_What is required_
In the entries below, find the line with "let* (hashed, db)" and print exactly every line from there up to and including the line with "End Hasher.", with no other lines.

_Stored data entries_
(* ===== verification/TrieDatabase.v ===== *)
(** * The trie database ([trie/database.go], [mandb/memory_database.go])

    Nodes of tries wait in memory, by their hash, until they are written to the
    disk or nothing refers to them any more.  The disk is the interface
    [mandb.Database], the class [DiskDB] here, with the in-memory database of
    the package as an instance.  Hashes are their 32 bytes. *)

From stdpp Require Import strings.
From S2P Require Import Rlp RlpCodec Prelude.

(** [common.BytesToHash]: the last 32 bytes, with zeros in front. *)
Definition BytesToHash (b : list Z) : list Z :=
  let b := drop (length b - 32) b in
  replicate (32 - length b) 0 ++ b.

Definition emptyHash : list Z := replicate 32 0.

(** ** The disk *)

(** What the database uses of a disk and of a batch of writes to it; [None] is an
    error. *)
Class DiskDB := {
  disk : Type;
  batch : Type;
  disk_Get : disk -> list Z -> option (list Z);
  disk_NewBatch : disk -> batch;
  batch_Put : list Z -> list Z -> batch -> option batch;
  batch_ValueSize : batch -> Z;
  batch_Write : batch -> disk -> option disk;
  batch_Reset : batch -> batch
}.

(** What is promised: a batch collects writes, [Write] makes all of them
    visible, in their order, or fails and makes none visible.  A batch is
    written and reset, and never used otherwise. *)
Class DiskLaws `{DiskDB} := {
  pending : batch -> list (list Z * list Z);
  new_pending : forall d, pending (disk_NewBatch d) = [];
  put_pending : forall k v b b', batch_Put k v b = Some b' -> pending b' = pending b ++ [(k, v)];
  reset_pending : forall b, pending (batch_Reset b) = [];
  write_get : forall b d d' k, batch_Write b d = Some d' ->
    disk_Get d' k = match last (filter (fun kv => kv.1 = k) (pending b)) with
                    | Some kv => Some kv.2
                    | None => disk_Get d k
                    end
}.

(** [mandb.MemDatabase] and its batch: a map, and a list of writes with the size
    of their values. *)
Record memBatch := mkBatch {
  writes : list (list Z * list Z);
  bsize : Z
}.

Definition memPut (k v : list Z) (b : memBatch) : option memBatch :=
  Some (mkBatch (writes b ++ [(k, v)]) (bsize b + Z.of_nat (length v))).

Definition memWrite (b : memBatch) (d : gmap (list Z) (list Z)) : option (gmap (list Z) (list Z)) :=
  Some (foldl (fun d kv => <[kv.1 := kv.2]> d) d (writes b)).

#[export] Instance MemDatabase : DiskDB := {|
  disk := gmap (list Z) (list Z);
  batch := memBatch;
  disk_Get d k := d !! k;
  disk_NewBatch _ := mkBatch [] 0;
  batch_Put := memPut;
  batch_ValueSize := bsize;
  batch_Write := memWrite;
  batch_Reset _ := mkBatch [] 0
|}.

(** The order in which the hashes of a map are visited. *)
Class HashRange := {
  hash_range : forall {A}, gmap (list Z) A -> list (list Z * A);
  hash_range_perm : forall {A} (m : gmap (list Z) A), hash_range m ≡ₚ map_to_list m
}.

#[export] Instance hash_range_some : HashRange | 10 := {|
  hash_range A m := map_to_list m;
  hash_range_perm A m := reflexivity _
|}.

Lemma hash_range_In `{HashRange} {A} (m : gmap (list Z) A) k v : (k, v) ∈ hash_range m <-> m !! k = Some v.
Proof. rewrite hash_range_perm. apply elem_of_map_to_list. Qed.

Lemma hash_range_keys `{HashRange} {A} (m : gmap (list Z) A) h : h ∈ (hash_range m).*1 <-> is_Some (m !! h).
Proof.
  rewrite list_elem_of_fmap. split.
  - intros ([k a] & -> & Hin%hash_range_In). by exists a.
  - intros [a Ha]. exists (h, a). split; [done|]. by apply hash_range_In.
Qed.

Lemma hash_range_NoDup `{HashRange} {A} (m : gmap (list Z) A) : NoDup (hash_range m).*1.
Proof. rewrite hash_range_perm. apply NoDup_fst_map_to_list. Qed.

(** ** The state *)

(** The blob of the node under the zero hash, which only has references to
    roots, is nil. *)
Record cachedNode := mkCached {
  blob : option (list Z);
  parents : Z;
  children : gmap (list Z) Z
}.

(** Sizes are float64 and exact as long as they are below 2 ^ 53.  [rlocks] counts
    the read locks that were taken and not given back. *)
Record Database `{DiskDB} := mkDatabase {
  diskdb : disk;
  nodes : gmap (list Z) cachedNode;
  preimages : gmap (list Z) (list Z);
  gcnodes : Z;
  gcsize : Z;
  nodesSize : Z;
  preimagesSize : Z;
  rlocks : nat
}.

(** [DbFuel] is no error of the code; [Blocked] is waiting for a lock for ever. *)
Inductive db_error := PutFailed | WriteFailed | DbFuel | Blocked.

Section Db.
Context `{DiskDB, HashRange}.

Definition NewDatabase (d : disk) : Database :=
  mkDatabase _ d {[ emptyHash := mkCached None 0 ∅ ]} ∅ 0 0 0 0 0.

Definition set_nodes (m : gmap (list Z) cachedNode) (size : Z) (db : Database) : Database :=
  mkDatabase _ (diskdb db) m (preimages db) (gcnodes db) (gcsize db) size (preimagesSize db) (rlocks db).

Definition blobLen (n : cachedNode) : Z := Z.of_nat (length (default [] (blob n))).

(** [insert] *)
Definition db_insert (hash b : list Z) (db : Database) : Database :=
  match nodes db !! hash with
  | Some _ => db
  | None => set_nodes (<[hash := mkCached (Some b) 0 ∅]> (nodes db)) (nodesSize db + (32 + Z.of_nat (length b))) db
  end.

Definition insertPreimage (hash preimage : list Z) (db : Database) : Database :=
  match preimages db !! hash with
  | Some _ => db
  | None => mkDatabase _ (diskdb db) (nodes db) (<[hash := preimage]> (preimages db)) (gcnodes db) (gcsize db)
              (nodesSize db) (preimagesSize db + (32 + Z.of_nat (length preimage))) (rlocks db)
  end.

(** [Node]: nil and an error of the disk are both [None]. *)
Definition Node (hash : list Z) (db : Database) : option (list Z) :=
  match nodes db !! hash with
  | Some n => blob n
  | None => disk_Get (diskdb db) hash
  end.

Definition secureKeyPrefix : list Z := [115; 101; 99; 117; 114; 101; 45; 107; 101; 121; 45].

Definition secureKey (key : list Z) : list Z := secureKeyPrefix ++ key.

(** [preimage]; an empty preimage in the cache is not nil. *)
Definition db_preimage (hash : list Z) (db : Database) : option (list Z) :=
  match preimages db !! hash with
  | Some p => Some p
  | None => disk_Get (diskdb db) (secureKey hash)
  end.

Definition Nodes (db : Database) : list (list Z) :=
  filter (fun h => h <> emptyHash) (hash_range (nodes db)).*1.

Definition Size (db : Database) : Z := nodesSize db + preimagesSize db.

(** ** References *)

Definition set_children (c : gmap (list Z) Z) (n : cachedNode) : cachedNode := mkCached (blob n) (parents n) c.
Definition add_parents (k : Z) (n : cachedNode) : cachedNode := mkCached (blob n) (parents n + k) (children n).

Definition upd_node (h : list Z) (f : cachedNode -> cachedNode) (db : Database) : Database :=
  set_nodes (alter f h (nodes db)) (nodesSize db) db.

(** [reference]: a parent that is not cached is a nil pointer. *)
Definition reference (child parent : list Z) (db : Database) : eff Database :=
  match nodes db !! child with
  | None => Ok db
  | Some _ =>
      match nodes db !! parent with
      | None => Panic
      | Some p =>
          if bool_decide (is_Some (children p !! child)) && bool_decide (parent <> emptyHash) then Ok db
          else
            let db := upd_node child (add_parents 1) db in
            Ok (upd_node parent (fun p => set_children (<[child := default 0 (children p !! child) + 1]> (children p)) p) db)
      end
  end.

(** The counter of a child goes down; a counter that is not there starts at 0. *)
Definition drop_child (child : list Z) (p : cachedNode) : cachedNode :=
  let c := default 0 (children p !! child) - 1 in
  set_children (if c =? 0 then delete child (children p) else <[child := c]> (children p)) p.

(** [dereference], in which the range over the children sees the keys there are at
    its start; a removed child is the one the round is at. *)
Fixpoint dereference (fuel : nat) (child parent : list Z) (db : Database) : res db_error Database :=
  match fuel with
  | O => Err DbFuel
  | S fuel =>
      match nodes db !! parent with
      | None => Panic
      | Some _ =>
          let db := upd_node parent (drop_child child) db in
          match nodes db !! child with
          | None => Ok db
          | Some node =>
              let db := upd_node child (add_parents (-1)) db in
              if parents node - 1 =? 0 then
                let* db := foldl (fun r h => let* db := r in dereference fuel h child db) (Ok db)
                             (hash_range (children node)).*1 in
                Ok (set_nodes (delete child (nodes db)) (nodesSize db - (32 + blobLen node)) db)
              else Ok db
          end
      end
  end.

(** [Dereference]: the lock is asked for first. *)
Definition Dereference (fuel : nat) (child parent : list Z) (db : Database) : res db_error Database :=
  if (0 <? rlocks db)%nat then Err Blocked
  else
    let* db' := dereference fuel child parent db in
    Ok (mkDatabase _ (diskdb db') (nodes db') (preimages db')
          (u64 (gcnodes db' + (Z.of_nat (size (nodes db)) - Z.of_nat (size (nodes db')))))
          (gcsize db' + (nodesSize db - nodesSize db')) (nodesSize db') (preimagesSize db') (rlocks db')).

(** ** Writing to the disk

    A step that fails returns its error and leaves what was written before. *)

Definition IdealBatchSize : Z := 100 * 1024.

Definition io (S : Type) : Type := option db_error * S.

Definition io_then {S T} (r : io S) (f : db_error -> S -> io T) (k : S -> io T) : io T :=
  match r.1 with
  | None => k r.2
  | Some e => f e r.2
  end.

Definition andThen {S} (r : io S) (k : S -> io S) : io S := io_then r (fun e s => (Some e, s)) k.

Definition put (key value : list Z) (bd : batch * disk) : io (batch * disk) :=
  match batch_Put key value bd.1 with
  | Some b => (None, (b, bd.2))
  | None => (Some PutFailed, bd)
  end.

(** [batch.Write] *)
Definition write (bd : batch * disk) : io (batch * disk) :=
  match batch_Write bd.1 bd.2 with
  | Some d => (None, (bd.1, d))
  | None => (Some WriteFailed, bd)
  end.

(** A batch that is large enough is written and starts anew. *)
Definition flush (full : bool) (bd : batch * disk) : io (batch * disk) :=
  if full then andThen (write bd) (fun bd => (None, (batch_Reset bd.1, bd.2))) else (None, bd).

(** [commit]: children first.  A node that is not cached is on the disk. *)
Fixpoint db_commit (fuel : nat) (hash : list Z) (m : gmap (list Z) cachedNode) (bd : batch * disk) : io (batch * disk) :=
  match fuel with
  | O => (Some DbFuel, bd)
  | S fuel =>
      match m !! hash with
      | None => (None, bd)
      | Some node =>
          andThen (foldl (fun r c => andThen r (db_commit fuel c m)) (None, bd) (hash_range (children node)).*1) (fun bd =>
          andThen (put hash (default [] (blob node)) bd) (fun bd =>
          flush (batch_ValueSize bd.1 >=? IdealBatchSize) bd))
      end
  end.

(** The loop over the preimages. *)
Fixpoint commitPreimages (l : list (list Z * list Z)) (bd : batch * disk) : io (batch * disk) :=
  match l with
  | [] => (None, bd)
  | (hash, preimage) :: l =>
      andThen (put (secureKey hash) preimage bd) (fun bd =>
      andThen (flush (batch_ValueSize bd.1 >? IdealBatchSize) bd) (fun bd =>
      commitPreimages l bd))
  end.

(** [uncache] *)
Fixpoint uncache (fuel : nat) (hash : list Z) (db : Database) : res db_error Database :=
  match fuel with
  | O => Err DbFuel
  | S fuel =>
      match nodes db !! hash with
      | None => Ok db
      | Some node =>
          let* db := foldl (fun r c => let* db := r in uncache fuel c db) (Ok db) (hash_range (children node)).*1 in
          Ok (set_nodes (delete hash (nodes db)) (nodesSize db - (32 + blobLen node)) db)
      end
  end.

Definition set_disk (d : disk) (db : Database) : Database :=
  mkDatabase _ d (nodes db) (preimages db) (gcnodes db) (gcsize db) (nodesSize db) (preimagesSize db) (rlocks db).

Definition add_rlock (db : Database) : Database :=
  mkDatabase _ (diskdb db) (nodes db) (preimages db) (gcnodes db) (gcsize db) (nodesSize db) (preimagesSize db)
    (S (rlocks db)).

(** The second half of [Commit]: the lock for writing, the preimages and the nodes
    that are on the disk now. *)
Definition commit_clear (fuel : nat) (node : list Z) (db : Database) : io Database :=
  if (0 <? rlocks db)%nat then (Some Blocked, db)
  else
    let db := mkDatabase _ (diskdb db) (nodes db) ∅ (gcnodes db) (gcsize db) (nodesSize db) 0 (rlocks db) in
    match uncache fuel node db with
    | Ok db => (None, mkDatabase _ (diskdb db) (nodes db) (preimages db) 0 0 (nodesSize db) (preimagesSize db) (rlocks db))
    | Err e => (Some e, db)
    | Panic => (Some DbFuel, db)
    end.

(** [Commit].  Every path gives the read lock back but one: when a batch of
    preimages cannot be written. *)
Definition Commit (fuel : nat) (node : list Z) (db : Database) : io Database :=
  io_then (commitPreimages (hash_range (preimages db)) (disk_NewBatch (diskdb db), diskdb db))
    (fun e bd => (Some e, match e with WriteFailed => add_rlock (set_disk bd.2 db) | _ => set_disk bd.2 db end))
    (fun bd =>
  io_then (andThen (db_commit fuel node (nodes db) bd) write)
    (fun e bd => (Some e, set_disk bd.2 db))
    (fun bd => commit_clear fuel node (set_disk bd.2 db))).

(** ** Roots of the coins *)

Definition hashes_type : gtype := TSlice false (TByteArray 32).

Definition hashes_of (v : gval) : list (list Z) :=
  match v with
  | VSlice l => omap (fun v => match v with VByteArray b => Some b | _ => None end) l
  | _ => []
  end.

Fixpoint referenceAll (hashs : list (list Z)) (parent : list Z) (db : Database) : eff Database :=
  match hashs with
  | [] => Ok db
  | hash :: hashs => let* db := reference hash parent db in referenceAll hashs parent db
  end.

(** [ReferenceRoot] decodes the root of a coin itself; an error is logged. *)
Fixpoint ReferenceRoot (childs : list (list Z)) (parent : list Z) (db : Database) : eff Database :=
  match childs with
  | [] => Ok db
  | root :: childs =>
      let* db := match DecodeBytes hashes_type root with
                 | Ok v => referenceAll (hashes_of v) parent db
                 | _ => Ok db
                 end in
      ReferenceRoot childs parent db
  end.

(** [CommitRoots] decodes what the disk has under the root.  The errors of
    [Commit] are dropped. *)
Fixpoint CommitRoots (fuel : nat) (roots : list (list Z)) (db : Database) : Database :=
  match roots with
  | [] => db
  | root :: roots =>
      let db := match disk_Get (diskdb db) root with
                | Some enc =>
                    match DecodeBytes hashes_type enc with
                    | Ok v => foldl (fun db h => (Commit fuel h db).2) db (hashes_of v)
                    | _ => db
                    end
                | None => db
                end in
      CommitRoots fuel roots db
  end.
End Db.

--

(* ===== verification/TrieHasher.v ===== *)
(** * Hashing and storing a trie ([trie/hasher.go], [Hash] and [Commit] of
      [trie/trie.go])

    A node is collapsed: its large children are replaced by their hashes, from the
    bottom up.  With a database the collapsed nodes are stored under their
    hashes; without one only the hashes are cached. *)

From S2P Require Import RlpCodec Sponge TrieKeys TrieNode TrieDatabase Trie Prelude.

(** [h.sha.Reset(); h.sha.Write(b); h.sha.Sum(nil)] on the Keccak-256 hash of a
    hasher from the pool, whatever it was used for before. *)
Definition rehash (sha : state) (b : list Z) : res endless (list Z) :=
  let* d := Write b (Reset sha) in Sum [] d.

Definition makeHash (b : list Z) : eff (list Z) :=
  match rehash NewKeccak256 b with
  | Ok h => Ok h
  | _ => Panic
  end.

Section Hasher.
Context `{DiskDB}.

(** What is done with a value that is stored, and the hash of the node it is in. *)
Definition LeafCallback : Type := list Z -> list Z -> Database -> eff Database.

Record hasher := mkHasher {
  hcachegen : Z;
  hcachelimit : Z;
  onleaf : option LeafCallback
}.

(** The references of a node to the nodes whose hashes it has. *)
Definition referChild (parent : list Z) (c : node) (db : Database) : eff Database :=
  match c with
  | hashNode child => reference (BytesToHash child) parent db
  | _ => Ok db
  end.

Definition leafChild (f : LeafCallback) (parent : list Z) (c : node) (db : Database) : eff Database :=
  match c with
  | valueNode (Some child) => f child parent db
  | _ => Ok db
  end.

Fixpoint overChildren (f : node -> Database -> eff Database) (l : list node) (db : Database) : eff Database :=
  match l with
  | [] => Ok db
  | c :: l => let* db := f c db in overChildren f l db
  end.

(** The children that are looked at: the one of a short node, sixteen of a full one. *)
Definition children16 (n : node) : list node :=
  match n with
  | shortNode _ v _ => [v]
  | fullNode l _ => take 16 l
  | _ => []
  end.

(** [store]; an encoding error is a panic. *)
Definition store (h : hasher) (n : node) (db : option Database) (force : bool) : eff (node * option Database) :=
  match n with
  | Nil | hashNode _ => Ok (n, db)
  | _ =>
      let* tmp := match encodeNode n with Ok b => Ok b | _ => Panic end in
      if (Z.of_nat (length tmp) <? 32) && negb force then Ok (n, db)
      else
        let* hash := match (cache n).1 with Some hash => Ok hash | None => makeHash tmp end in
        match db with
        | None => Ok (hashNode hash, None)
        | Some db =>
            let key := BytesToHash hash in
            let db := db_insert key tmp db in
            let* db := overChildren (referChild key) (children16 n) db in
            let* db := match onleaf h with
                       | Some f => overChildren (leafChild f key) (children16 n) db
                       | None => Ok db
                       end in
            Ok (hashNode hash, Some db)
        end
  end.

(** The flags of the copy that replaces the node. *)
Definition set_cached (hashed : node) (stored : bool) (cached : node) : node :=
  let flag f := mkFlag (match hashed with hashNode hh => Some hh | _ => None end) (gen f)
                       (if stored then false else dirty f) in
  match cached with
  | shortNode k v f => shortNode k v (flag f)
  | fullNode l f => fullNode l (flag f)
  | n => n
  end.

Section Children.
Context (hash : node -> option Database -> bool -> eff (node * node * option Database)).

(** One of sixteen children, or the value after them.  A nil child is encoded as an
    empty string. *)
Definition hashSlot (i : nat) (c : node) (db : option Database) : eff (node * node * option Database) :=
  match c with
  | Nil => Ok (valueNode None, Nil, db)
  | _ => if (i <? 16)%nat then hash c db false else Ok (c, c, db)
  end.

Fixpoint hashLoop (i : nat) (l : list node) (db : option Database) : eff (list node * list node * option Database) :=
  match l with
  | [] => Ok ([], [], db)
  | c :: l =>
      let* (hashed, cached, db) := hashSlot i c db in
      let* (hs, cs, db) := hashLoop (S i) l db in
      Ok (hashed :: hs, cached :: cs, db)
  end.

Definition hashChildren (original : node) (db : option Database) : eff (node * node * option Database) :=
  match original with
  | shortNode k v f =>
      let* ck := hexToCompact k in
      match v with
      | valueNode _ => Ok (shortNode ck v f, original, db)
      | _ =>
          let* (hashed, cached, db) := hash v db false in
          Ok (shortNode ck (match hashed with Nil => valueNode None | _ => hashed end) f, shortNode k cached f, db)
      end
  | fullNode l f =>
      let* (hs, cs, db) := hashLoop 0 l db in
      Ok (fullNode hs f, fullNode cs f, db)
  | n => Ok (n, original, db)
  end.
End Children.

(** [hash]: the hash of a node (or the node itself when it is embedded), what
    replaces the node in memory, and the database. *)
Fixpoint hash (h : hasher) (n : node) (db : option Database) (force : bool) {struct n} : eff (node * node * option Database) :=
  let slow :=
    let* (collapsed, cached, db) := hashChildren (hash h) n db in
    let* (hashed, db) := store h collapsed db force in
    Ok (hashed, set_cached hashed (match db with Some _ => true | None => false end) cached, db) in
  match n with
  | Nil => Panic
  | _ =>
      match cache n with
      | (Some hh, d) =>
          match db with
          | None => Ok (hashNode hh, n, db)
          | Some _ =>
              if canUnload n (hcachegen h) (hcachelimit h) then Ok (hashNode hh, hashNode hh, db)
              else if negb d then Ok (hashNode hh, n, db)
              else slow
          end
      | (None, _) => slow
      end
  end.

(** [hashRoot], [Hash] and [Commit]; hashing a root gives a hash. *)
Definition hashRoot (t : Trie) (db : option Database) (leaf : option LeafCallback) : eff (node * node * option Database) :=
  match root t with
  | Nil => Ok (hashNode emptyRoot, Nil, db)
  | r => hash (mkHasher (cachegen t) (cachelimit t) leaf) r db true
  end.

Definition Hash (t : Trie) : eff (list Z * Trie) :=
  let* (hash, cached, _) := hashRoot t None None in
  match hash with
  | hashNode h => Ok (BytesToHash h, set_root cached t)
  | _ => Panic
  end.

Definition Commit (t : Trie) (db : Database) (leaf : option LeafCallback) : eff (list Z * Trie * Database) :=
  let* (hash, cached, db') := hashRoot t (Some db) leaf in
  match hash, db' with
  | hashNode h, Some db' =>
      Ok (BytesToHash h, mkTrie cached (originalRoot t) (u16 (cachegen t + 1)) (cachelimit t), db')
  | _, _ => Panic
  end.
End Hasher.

...

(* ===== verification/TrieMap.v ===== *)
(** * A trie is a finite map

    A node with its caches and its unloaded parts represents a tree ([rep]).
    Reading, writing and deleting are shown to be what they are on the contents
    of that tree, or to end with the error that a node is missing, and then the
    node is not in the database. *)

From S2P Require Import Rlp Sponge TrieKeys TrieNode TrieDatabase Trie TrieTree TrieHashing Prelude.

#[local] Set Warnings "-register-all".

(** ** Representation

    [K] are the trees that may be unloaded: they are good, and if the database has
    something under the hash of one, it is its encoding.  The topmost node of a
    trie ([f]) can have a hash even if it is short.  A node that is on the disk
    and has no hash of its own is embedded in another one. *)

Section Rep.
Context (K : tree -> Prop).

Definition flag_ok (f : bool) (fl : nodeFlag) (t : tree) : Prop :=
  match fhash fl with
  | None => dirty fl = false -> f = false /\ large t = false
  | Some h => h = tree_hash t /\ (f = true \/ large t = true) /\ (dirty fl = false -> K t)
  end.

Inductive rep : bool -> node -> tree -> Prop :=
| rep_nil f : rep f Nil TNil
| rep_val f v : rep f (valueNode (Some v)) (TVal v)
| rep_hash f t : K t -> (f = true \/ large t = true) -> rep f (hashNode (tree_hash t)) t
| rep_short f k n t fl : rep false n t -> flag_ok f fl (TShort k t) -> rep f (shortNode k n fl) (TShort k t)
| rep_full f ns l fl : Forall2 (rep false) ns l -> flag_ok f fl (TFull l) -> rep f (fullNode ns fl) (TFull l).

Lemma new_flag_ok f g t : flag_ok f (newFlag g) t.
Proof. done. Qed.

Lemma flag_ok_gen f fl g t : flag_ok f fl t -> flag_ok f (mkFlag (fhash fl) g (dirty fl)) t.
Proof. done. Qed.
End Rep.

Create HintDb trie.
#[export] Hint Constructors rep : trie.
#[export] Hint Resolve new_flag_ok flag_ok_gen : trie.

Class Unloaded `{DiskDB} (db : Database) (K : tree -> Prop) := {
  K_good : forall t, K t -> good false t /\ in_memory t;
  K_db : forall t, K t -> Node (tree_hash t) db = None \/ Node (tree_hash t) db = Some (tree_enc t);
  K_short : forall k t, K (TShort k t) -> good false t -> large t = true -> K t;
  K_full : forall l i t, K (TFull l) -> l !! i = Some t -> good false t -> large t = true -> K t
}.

_Output for this exercise_
    let* (hashed, db) := store h collapsed db force in
    Ok (hashed, set_cached hashed (match db with Some _ => true | None => false end) cached, db) in
  match n with
  | Nil => Panic
  | _ =>
      match cache n with
      | (Some hh, d) =>
          match db with
          | None => Ok (hashNode hh, n, db)
          | Some _ =>
              if canUnload n (hcachegen h) (hcachelimit h) then Ok (hashNode hh, hashNode hh, db)
              else if negb d then Ok (hashNode hh, n, db)
              else slow
          end
      | (None, _) => slow
      end
  end.

(** [hashRoot], [Hash] and [Commit]; hashing a root gives a hash. *)
Definition hashRoot (t : Trie) (db : option Database) (leaf : option LeafCallback) : eff (node * node * option Database) :=
  match root t with
  | Nil => Ok (hashNode emptyRoot, Nil, db)
  | r => hash (mkHasher (cachegen t) (cachelimit t) leaf) r db true
  end.

Definition Hash (t : Trie) : eff (list Z * Trie) :=
  let* (hash, cached, _) := hashRoot t None None in
  match hash with
  | hashNode h => Ok (BytesToHash h, set_root cached t)
  | _ => Panic
  end.

Definition Commit (t : Trie) (db : Database) (leaf : option LeafCallback) : eff (list Z * Trie * Database) :=
  let* (hash, cached, db') := hashRoot t (Some db) leaf in
  match hash, db' with
  | hashNode h, Some db' =>
      Ok (BytesToHash h, mkTrie cached (originalRoot t) (u16 (cachegen t + 1)) (cachelimit t), db')
  | _, _ => Panic
  end.
End Hasher.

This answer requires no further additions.